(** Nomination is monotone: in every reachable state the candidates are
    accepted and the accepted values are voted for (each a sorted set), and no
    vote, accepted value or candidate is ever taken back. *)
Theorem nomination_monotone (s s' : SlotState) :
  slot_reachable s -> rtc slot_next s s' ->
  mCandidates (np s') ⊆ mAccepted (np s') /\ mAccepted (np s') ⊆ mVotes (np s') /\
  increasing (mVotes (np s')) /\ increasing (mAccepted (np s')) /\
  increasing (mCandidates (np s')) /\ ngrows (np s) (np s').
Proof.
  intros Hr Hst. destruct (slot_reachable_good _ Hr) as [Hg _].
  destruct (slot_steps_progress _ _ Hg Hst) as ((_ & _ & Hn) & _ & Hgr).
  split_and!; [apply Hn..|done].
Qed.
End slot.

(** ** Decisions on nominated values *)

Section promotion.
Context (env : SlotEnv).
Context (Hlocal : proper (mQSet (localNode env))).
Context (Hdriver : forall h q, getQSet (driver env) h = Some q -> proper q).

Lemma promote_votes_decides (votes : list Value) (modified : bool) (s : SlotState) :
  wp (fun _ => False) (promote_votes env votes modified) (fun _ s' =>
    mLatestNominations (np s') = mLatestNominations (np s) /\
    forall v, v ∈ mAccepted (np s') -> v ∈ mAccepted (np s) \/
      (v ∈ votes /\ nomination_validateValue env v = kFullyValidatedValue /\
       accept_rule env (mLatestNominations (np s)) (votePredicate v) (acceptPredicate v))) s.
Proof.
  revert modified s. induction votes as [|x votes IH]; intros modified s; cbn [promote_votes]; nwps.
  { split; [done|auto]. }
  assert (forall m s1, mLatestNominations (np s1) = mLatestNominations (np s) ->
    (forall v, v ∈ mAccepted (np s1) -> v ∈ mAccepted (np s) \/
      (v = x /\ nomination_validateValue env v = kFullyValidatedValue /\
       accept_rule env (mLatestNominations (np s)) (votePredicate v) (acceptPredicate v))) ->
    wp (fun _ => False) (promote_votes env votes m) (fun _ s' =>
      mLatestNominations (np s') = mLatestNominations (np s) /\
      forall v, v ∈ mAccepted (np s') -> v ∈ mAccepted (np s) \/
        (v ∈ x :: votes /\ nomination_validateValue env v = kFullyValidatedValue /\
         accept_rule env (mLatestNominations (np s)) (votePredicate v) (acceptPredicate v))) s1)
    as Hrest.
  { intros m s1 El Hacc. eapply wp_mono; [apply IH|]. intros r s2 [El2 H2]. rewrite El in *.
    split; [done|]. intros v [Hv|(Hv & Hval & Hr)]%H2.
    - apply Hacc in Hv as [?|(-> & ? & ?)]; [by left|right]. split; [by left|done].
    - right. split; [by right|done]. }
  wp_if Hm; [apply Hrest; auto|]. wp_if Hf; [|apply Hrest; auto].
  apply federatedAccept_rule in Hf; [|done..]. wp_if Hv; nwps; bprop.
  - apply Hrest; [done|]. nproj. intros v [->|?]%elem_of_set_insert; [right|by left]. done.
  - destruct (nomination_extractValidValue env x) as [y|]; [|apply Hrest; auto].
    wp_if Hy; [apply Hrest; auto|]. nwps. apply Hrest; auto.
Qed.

________________________

Counting the line that contains "apply federatedAccept_rule in" as the first, copy exactly every line through the end of the records, and nothing else.

### [RESULT]
  apply federatedAccept_rule in Hf; [|done..]. wp_if Hv; nwps; bprop.
  - apply Hrest; [done|]. nproj. intros v [->|?]%elem_of_set_insert; [right|by left]. done.
  - destruct (nomination_extractValidValue env x) as [y|]; [|apply Hrest; auto].
    wp_if Hy; [apply Hrest; auto|]. nwps. apply Hrest; auto.
Qed.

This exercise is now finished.